* Exercise directions *
For the entries that follow, give the number of lines holding the string "order" and nothing more.

:: Data for the task

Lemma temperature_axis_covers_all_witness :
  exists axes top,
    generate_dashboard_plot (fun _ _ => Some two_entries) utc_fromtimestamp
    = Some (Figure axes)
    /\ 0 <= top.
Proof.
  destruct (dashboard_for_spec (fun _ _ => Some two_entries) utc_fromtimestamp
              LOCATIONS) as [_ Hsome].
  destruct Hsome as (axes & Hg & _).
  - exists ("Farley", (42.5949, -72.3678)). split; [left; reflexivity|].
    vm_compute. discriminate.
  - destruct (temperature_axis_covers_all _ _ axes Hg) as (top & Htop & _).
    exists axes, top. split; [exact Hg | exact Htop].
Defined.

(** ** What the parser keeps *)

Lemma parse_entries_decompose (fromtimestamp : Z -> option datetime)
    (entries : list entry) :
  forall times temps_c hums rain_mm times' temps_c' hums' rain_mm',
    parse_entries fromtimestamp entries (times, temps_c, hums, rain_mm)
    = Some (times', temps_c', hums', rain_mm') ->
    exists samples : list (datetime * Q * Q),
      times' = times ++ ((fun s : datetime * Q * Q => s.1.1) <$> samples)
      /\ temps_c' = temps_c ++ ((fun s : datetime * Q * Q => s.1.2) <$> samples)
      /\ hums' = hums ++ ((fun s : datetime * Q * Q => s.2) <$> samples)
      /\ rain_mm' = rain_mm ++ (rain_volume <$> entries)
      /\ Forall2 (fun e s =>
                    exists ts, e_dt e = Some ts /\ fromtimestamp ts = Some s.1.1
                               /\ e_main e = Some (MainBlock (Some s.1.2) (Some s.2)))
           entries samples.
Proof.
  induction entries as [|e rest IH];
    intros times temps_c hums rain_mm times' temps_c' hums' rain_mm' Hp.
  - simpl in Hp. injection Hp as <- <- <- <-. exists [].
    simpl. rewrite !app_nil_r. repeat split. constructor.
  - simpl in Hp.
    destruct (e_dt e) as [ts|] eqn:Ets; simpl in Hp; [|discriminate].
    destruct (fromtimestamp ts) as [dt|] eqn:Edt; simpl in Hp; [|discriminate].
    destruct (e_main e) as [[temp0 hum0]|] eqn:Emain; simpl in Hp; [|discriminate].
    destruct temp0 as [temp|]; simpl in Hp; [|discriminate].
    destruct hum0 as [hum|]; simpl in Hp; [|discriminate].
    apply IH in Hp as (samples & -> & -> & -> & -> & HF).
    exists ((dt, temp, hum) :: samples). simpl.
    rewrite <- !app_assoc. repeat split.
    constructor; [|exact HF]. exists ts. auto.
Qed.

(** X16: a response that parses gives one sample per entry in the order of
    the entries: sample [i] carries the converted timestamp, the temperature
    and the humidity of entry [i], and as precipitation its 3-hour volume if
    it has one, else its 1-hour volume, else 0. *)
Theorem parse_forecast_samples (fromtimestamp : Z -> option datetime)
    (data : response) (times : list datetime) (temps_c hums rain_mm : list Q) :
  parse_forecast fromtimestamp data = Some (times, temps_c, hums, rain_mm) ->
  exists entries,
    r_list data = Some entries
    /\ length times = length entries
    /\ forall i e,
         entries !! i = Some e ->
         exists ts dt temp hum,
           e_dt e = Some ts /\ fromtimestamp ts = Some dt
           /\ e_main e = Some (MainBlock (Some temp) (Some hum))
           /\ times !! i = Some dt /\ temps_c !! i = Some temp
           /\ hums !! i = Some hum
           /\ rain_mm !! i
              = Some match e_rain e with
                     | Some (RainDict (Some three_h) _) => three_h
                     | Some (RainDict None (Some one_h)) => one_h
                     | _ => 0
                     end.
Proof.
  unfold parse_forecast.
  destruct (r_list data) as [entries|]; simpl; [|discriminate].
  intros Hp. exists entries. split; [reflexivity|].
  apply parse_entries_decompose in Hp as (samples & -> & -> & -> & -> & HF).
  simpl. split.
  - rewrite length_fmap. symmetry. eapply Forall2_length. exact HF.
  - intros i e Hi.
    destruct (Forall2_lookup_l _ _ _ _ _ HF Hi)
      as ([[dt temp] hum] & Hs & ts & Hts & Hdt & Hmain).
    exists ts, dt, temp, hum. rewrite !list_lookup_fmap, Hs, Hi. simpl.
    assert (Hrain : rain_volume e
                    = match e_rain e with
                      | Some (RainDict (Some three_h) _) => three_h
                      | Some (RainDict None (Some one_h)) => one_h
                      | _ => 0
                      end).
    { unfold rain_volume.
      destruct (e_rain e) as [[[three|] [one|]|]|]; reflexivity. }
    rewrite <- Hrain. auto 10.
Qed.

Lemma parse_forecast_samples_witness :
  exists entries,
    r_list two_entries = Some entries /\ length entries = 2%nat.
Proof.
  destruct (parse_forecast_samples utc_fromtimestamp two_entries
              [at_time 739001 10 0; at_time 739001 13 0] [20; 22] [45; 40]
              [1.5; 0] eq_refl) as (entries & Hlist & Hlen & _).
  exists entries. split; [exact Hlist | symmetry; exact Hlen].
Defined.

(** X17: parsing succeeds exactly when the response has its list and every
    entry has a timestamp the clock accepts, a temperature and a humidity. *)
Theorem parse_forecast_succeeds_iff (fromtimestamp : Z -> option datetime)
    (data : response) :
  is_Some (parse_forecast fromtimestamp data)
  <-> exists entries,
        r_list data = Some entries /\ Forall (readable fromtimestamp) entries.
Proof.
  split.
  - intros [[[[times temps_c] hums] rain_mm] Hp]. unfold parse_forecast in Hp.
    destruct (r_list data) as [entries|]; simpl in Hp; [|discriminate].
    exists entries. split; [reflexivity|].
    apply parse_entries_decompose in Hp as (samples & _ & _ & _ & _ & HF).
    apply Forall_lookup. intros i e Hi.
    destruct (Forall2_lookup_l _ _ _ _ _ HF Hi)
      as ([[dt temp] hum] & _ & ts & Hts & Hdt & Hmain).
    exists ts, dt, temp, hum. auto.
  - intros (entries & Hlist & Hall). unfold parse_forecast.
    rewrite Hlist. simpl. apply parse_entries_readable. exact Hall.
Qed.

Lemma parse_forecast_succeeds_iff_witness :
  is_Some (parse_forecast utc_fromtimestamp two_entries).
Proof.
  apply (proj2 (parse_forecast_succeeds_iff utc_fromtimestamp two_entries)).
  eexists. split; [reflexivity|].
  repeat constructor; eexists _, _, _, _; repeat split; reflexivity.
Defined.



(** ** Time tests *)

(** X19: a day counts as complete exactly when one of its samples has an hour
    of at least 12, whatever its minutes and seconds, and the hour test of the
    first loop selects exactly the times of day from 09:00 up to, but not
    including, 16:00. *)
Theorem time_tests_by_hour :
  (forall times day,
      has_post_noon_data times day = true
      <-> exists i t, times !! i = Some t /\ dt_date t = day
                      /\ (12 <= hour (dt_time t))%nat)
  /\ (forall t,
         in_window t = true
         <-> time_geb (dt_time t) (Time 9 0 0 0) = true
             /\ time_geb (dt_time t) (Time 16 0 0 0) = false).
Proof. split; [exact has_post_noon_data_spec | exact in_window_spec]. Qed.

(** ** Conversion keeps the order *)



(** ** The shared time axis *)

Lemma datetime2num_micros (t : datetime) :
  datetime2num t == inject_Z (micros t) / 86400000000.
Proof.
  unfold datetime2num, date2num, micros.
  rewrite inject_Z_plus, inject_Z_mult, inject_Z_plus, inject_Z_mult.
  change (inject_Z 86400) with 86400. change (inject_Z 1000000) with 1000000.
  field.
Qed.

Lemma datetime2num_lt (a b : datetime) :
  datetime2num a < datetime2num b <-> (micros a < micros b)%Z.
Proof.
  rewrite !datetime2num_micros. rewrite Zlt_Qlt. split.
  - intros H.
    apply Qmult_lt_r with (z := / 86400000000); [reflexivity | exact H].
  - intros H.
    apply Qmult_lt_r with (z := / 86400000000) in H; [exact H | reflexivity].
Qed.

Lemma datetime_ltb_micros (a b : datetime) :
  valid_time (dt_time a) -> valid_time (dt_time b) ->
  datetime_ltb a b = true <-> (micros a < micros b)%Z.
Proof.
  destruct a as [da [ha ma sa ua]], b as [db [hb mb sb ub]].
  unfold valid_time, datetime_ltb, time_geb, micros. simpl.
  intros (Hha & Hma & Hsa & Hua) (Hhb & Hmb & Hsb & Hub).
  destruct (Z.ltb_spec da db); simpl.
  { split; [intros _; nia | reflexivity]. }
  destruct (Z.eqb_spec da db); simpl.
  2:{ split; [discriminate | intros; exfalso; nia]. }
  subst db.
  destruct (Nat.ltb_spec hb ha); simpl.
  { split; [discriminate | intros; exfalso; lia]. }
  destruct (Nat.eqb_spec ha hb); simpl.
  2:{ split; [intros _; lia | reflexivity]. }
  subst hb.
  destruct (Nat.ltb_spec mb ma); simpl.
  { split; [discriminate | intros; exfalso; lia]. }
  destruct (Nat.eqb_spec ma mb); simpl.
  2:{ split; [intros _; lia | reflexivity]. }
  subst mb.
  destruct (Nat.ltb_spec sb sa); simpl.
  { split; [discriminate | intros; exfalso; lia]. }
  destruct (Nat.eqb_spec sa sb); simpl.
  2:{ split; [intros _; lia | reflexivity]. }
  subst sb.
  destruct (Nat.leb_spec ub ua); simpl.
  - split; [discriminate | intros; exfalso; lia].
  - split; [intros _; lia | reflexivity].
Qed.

::::

* Solved exercise *
2